- _AIM OF THE EXERCISE_
Below are records; work out how many of their lines hold the string "node" and give that number alone.

:: DATA SUPPLIED ::

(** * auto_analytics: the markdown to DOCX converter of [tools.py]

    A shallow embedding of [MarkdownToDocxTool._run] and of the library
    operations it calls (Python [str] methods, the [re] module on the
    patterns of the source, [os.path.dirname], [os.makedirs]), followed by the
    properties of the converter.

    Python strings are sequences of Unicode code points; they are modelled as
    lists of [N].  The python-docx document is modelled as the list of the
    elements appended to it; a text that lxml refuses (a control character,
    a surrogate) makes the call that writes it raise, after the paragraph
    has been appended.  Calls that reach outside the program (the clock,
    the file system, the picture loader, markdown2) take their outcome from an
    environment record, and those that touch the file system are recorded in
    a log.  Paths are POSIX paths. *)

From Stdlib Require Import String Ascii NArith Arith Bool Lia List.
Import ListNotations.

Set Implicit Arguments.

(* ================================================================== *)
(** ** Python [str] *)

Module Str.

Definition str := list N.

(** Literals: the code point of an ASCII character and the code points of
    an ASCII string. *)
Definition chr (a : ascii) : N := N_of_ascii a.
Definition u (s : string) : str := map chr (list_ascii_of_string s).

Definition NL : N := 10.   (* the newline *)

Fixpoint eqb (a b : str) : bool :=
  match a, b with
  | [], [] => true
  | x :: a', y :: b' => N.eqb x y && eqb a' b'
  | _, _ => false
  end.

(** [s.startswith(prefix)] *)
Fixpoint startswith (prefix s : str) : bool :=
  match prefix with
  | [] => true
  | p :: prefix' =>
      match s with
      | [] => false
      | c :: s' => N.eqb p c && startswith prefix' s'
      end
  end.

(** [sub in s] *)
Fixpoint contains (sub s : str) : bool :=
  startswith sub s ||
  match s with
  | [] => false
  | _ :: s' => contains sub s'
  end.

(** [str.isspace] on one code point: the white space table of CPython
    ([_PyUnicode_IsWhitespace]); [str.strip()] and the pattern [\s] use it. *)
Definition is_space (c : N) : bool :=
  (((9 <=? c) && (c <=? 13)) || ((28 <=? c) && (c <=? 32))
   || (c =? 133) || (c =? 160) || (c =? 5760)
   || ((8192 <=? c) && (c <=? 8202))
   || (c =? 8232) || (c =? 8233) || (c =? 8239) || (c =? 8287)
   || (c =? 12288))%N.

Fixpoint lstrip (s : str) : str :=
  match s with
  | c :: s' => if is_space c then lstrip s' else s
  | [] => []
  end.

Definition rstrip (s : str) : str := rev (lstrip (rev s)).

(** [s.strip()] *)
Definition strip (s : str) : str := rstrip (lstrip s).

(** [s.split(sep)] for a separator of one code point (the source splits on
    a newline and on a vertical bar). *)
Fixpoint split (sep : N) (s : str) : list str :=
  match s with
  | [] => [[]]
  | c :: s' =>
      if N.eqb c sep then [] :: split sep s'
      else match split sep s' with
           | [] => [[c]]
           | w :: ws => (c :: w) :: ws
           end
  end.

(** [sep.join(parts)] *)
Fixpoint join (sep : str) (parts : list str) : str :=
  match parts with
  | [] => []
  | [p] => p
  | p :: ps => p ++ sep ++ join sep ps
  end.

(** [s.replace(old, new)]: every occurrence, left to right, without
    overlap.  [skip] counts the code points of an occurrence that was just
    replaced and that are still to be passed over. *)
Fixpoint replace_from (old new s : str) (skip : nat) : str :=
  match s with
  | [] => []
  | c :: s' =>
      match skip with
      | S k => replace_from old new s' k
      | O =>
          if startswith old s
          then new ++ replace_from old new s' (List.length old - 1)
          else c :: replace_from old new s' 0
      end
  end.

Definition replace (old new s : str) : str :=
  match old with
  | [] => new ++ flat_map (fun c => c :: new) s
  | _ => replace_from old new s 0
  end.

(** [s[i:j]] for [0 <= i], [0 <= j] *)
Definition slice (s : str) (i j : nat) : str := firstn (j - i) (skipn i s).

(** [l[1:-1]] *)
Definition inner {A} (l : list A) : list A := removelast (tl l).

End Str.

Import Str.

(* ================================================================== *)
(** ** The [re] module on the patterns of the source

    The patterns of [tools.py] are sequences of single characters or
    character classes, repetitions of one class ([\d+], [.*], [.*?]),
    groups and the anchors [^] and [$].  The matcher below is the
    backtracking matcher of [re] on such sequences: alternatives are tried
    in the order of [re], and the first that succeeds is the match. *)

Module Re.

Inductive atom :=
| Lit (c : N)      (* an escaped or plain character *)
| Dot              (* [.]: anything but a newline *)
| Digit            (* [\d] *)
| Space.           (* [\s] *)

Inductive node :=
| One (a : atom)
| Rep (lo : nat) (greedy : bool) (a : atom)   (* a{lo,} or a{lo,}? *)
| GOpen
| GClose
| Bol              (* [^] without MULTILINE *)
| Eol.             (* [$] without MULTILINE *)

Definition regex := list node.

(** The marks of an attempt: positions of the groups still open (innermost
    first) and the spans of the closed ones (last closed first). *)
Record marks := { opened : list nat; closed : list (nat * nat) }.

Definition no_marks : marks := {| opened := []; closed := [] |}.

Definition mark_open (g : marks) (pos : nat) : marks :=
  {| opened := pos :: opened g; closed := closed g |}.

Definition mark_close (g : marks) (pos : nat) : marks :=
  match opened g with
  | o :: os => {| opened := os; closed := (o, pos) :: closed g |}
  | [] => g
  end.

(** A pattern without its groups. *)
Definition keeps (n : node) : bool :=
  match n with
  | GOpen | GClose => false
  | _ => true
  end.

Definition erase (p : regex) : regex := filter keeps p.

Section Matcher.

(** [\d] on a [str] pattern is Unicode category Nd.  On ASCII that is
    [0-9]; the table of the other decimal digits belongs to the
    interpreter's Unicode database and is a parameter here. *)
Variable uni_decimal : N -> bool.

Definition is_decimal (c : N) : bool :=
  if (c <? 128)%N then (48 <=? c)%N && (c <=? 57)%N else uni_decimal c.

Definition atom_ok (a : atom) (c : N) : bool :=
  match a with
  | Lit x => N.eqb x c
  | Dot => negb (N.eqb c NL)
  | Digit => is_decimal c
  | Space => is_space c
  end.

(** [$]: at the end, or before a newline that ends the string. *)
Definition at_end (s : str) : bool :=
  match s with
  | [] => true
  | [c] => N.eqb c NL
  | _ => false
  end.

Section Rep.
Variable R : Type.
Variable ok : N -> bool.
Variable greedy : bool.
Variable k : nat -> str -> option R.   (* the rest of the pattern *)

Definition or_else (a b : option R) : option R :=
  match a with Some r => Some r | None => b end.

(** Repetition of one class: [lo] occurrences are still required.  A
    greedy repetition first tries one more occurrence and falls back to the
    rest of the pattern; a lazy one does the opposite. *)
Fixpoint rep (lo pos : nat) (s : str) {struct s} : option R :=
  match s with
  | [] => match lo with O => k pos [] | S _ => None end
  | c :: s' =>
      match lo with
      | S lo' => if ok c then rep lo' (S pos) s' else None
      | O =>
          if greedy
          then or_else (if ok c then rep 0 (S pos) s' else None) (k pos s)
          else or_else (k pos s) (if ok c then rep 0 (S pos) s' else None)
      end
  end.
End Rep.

:::

- _RESULT OF THIS EXERCISE_
3